In the September-October 1998 issue of PAL we made a statement comparing the American Psychological Association (APA) and the National Association of Nouthetic Counselors (NANC). Based on evidence from both organizations it is obvious that the APA permits internal criticism and disagreement to be made publicly. However, NANC prohibits public expression of internal criticism and disagreement. In that issue of PAL we challenged NANC to discuss publicly one or more of seven issues on which some NANC counselors would disagree.
The NANC national meeting occurred in Little Rock, Arkansas, from October 5 through 7, 1998. The feedback we received indicated that censorship of certain issues will continue. If this is incorrect, we would be happy to receive information from one or more of the many NANC counselors on our mailing list.

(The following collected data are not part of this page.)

(* ===== verification/Fs.v ===== *)
(** * kernel/fs.c: the file system (the code)

    [fstate] is the file system's memory (super block and inode table) on top
    of a [BlockLayer]; [fs_um] is the memory of the calling process, [fs_woke]
    the wakeup() calls made.  Pointers to in-memory inodes are indices into
    itable.inode; a null pointer is [None].  Messages printed on errors are
    left out.

    [off], [n] and sizes are [uint], kept modulo 2^32 where the code adds
    them. *)

From stdpp Require Import base gmap sets strings numbers list.
From coqutil Require Import Byte Word.LittleEndianList.
From S2P Require Import Prelude Riscv Spinlock Block Sleeplock.

(** ** fs.h *)
Definition ROOTINO : Z := 1.
Definition FSMAGIC : Z := 0x10203040.
Definition NDIRECT : Z := 12.
Definition sizeof_dinode : Z := 64.
Definition NINDIRECT : Z := BSIZE / 4.
Definition MAXFILE : Z := NDIRECT + NINDIRECT.
Definition IPB : Z := BSIZE / sizeof_dinode.
Definition BPB : Z := BSIZE * 8.
Definition DIRSIZ : nat := 14.
Definition sizeof_dirent : Z := 16.

Definition T_DIR : Z := 1.
Definition T_FILE : Z := 2.
Definition T_DEVICE : Z := 3.

Record superblock := Superblock {
  sb_magic : Z; sb_size : Z; sb_nblocks : Z; sb_ninodes : Z;
  sb_nlog : Z; sb_logstart : Z; sb_inodestart : Z; sb_bmapstart : Z
}.

Definition IBLOCK (i : Z) (sb : superblock) : Z := i / IPB + sb_inodestart sb.
Definition BBLOCK (b : Z) (sb : superblock) : Z := b / BPB + sb_bmapstart sb.

(** [struct dinode]. *)
Record dinode := Dinode { d_type : Z; d_major : Z; d_minor : Z; d_nlink : Z; d_size : Z; d_addrs : list Z }.

(** ** file.h *)
Record inode := Inode {
  i_dev : Z; i_inum : Z; i_ref : Z;
  i_lock : sleeplock;
  i_valid : bool;
  i_type : Z; i_major : Z; i_minor : Z; i_nlink : Z; i_size : Z; i_addrs : list Z
}.
Definition inode0 : inode := Inode 0 0 0 (Sleeplock false false "" 0) false 0 0 0 0 0 (replicate 13 0).
#[export] Instance inode_inhabited : Inhabited inode := populate inode0.
(** ** addr_or_alloc() *)

Lemma addr_or_alloc_spec s ip k j : fs_sb s = sb → bl_txn (fs_bl s) [] → (ip < length (itab s))%nat →
  i_dev (geti ip s) = ROOTDEV → let al := i_addrs (geti ip s) in let v := bl_view (fs_bl s) in
  free_ok v sb → room (fs_bl s) X (S j) → ∃ a al' b', addr_or_alloc ip k s = Ret a (fset ip al' b' s) ∧
  bl_txn b' [] ∧ room b' X j ∧
  ((al !!! k ≠ 0 ∧ a = al !!! k ∧ al' = al ∧ (∀ x, bl_view b' x = v x)) ∨
   (al !!! k = 0 ∧ a ≠ 0 ∧ al' = <[k := a]> al ∧ allocated sb v (bl_view b') a) ∨
   (al !!! k = 0 ∧ a = 0 ∧ al' = al ∧ (∀ x, bl_view b' x = v x) ∧ ∀ c, 0 ≤ c < sb_size sb → bused v sb c = true)).
Proof using Hly HX.
  intros Hsb Ht Hi Hdev al v Hfr Hr. unfold addr_or_alloc. rewrite gets_bind'. fold al.
  assert (Hid : ∀ b, fset ip al b s = set_fs_bl b s) by (intros; by apply fset_id).
  destruct (Z.eqb_spec (al !!! k) 0) as [E0|Hne].
  - rewrite Hdev. destruct (balloc_spec sb Hly X HX s [] j) as (a & b' & E & Ht' & Hr' & Hcase); try done; [simpl; lia| |].
    { intros h []%elem_of_nil. }
    rewrite (bind_Ret _ _ _ _ _ E). destruct Hcase as [[Ha Hal]|(-> & _ & Hv & Hfull)].
    + destruct (Z.eqb_spec a 0); [done|]. rewrite updi_fset by done. exists a, (<[k := a]> al), b'.
      split_and!; try done. right; left. done.
    + simpl. exists 0, al, b'. rewrite Hid. split_and!; try done. right; right. done.
  - exists (al !!! k), al, (fs_bl s). rewrite Hid, set_fs_bl_id.
    split_and!; try done; [eapply room_mono; [exact Hr|done|lia]|]. by left.
Qed.

(** ** bmap() *)

(** What bmap() of block [bn] does to the disk [v] and the addresses [al]
    when it returns [a]. *)
Record bmapped (v : Z → block) (al : list Z) (v' : Z → block) (al' : list Z) (bn a : Z) : Prop := {
  bm_file : file_ok v' sb al';
  bm_free : free_ok v' sb;
  bm_addr : iaddr v' al' bn = a;
  bm_other n : 0 ≤ n → n ≠ bn → iaddr v' al' n = iaddr v al n;
  bm_mono c : in_use v sb c → in_use v' sb c;
  bm_frame x : settled v sb x → (al !!! 12%nat ≠ 0 → x ≠ al !!! 12%nat) → v' x = v x;
  bm_found : iaddr v al bn ≠ 0 → a = iaddr v al bn ∧ al' = al ∧ ∀ x, v' x = v x;
  bm_new : iaddr v al bn = 0 → a ≠ 0 → v' a = zero_block ∧ bused v sb a = false;
  bm_full : a = 0 → ∀ c, 0 ≤ c < sb_size sb → bused v' sb c = true;
  bm_ind : al' !!! 12%nat = al !!! 12%nat ∨ bused v sb (al' !!! 12%nat) = false
}.

(** Disks that are equal block by block. *)
Lemma view_ext v v' : (∀ x, v' x = v x) →
  (∀ c, bused v' sb c = bused v sb c) ∧ (∀ al n, iaddr v' al n = iaddr v al n) ∧
  (∀ c, in_use v' sb c ↔ in_use v sb c) ∧ (∀ x, settled v' sb x ↔ settled v sb x).
Proof using Type.
  intros Hv. assert (Hb : ∀ c, bused v' sb c = bused v sb c) by (intros c; unfold bused; by rewrite Hv).
  assert (Hu : ∀ c, in_use v' sb c ↔ in_use v sb c) by (intros c; unfold in_use; by rewrite Hb).
  split_and!; [done| |done|].
  - intros al n. unfold iaddr. by rewrite Hv.
  - intros x. unfold settled. by rewrite Hu.
Qed.

Lemma file_ok_ext v v' al : (∀ x, v' x = v x) → file_ok v sb al → file_ok v' sb al.
Proof using Type.
  intros Hv []. destruct (view_ext v v' Hv) as (_ & Hia & Hu & _). split; try done.
  - intros n Hn. rewrite Hia, Hu. by apply fo_used0.
  - rewrite Hu. done.
  - intros n m Hn Hm. rewrite !Hia. by apply fo_inj0.
  - intros n Hn. rewrite Hia. by apply fo_ind_ne0.
Qed.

Also, we would like to add one more publicly undiscussible issue to our previous list to NANC. This one appeared in the Family Therapy Networker (FTN), a journal for practicing therapists. Since so many biblical counselors charge for their ministry (a practice we adamantly oppose), the following question from FTN would be appropriate for a workshop at a future NANC conference: “What can I do to get clients to pay up, and how do I make sure money issues don’t harm our therapeutic [counseling] relationship?”
In past newsletters we admonished Stuart Scott, Associate Pastor at Grace Community Church, for sending us a letter that appeared to have been written by him, but which he did not write, which was a critique of one of our books, which appeared to have been written by him, but which he did not write. The letter was signed by Scott and contained references to himself through the first person pronoun “I.” In defense of himself regarding errors in the critique, he told us that he had not actually written the letter or done the critique. When we later confronted him with this duplicity he disregarded our letters.
We listened to two talks by Scott from the NANC conference. In neither talk did he address this issue. In his plenary talk he spoke about pride and humility. Scott mentioned the adage “If you think you’re humble, you’re not,” but apparently disagrees with this statement. Regarding pride, Scott asked his audience that if anyone saw pride in him to “bring it to my attention.” Scott said, “If it even looks like it, bring it to my attention.” We repeat what we said in the previous newsletter:
It is extremely doubtful that anyone at the NANC conference in October will confront Scott about this matter, but someone should. It seems hypocritical to have Scott speak at the national conference of an organization that purports to emphasize “nouthetic confrontation,” when, as a matter of fact, Scott is apparently incapable of being involved in that very process (PAL, V6N5, p.3).
This is compounded by the fact that Scott asks his audience at NANC to bring something to his attention. We did bring something to his attention that confronts both his pride and lack of humility, but to date no response. Scott is an excellent example of many NANC counselors who are nouthetic with others but avoid those who are nouthetic with them.
Will NANC ever mature to the level of the APA with respect to internal public criticism and disagreement? When will NANC be willing to be as nouthetic as they claim? Maybe next year.